Baltimore Police spokesperson T.J. Smith on the death of a transgender woman who was found shot in Baltimore. (Baltimore Sun video)
Baltimore police are investigating the death of a 38-year-old transgender woman who was found shot in Barclay early Wednesday.
Police said Alphonza Watson was found shot in the stomach at about 4:15 a.m. in the 2400 block of Guilford Ave. Watson, who lives in the 2000 block of N. Charles St., was taken to Johns Hopkins Hospital, where she was pronounced dead a short time later, police said.
"At this time, we don't have a lot to go on," police spokesman T.J. Smith said. "What we know is that there was apparently some sort of argument that took place."
Witnesses told investigators that they heard someone yelling for help and then gunshots, police said. Two men were then seen running and getting into a dark-colored vehicle that sped off, police said.
Watson's mother, Peggy Walker, said Watson had come out as transgender in her teens and went by the name "Peaches." She grew up in Washington, Walker said, but moved to Baltimore about 10 to 15 years ago.
"She was a very caring, passionate, fun person to be around, always in a talkative and playful mood," Walker said. "Very close to the lord. She didn't belong to a church or anything like that but she always talked about the lord."
Walker said Watson enjoyed cooking and gardening, and had been a top salesperson at a high-end retail store in Northern Virginia.
Watson was "the sunshine of our family," Walker said, and "would never do any harm to anyone."
Smith said police did not know of a motive in the killing or whether it was related to Watson's identifying as transgender.
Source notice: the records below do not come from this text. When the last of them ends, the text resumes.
(** *** Quarantine *)

(** The name a report gives the object. *)
Lemma quarantined_name reason limit r name :
  quarantine_report_wf reason limit r -> quarantined_as r = Some name -> quarantines name.
Proof.
  intros Hw E. exists (match r with Ok p => qp_quarantine_id p | Err (QfMove id _ _ _) => id | _ => [] end), reason.
  destruct r as [p|[| ? ? [] | |]]; cbn in *; try done; injection E as <-; naive_solver.
Qed.
Lemma publish_quarantine_does d f reason limit cx tr r cx' :
  (0 <= limit)%Z -> exec (publish_quarantine_object_with_ids d f reason limit random_128bit cx) tr (r, cx') ->
  let attempts := match r with Ok p => qp_attempts_consumed p | Err e => QuarantinePublishFailure_attempts_consumed e end in
  evolves cx cx' /\ (Z.of_nat (tally places tr) <= attempts <= limit)%Z /\
  Forall (fun ev => placed ev = true -> justified ev.1) tr.
Proof.
  intros Hl Hx.
  assert (Hs : forall sel, Placing sel -> silent sel random_128bit) by (intros; auto with silent).
  destruct (publish_quarantine_places (sel := places) d f reason limit random_128bit cx Hl (Hs _ _) tr _ Hx)
    as ([qd Hn] & Hw & He). cbn in Hn, Hw, He. split; [done|].
  assert (Hal : (Z.of_nat (tally places tr) <= match r with Ok p => qp_attempts_consumed p
    | Err e => QuarantinePublishFailure_attempts_consumed e end <= limit)%Z).
  { rewrite Hn. destruct r as [p|[| ? ? [] | |]]; cbn in Hw |- *; lia. }
  split; [done|]. destruct (quarantined_as r) as [name|] eqn:E.
  - eapply Forall_impl with (P := fun ev => placed ev = true -> is_rename f name ev.1 = true).
    + apply placed_only.
      destruct (publish_quarantine_places (sel := fun c => places c && negb (is_rename f name c)) d f reason limit
        random_128bit cx Hl (Hs _ _) tr _ Hx) as ([qd' ->] & _). cbn. rewrite E. cbn. by rewrite !bool_decide_true.
    + intros ev Hev Hp. eapply rename_justified; [|by apply Hev]. right. right. by eapply quarantined_name.
  - by apply none_placed.
Qed.
Lemma quarantine_object_steady candidate : steady (quarantine_recovery_object candidate budget).
Proof.
  intros rx tr r rx' Hi _ (t1 & t2 & x & -> & [-> ->]%exec_ret & Hx)%exec_bind Hn. cbn [fst snd app] in *.
  cbv zeta in Hx. unfold saturating_sub in Hx. destruct (_ =? 0)%Z eqn:E; breflect.
  { assert (Hs : steady (let~ _ := rstats set_exhausted in rret false)) by steady_still.
    by apply (Hs rx t2 r rx' Hi I). }
  apply exec_bind in Hx as (t3 & t4 & [res rx1] & -> & H1 & H2). apply Forall_app in Hn as [_ Hn].
  apply exec_bind in H1 as (t5 & t6 & [a cx1] & -> & H1 & [-> [= -> ->]]%exec_ret). rewrite app_nil_r in *.
  apply publish_quarantine_does in H1 as (He & Ha & Hj); [|lia]. cbn [fst snd] in *. cbv zeta in Ha, H2.
  set (attempts := match a with Ok _ => _ | Err _ => _ end) in *.
  apply exec_bind in H2 as (t7 & t8 & x & -> & [-> ->]%exec_ret & H2). cbn [fst snd app] in *.
  set (rx2 := mkRCtx _ _ _) in H2.
  assert (Hp : progress rx t5 rx2).
  { destruct (evolved_inv rx cx1 Hi He) as [I1 I2 I3 I4]. destruct Hi as [_ Ho _ _]. unfold ops in *.
    subst rx2. cbn in I1, I2, I3, I4, Ho |- *.
    split; [split; try done|cbn|done|]; try (unfold ops; cbn; lia).
    unfold phase_at, rx_queue. cbn. by destruct He as (_ & _ & _ & ->). }
  assert (Hs : steady (match a with
    | Ok publication =>
        let~ _ := rstats (push_quarantined (mkRecoveryQuarantine (qc_relative_path candidate)
          (qp_quarantine_id publication) (qp_quarantine_name publication))) in
        rret true
    | Err (QfBudgetExhausted _ _ _) =>
        let~ _ := record_error "quarantine_budget_exhausted" (qc_relative_path candidate)
          "quarantine collision retries exhausted the remaining operation budget" in
        let~ _ := rstats set_exhausted in
        rret false
    | Err error =>
        let~ _ := record_error "quarantine" (qc_relative_path candidate) (QuarantinePublishFailure_fmt error) in
        rret true
    end)) by steady_still.
  destruct (Hs rx2 t8 r rx' (pg_inv _ _ _ Hp) I H2 Hn) as [Hp2 _]. split; [by eapply progress_trans|by destruct r].
Qed.
(** An update that keeps the cursor valid and its phase. *)
Definition sound_update (f : RecoveryCursor -> RecoveryCursor) : Prop :=
  (forall c, cursor_is_valid c = true -> cursor_is_valid (f c) = true) /\ (forall c, rk_phase (f c) = rk_phase c).
Lemma still_update f : sound_update f -> still (rcursor f).
Proof. intros [? ?]. by apply still_cursor. Qed.
Lemma sound_set3 phase x : is_none_or three_level_is_valid x = true -> sound_update (set_cursor3 phase x).
Proof. intros Hx. split; [intros c; by apply valid_set_cursor3|by destruct phase]. Qed.
Lemma sound_set4 x : is_none_or four_level_is_valid x = true -> sound_update (set_reap_leases x).
Proof. intros Hx. split; [intros c; by apply valid_set_reap|done]. Qed.
Lemma quarantine_entry_steady fd name path reason restore :
  sound_update restore ->
  steady (quarantine_entry fd name path reason budget restore).
Proof.
  intros Hr. apply steady_then; [apply quarantine_object_steady|]. intros []; [steady_still|].
  apply (yields_steady _ (fun _ => True)), still_bind; [by apply still_update|stilling].
Qed.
"That's a vulnerable community that has had some issues in the past," Smith said. There have been 14 transgender homicide victims in Baltimore since 2005. Before Watson, the last was 32-year-old Crystal Edmonds, who was found shot in the 3600 block of Fairview Avenue in Forest Park on Sept. 16.
Homicide detectives knocked on doors near the intersection of Guilford Avenue and 24th Street early Wednesday. Yellow police tape lay in the front yard of one home. Detectives asked a resident about a surveillance camera outside the home.
A detective in a suit, dress coat and sunglasses got on his hands and knees to peer down a storm sewer in front of the home.
Sgt. Kevin Bailey, the LGBT liaison for the department, said two organizations nearby are offering support services for those in the transgender community who might be grieving.
"We're open today for anybody who is in crisis" or "needs a safe space," said Ken Jiretsu, a peer support specialist at Hearts & Ears, a nonprofit on Park Avenue that offers help to LGBT individuals with mental health issues.
The Gay, Lesbian, Bisexual, Transgender Community Center of Baltimore and Central Maryland encouraged any grieving members of the transgender community to stop by.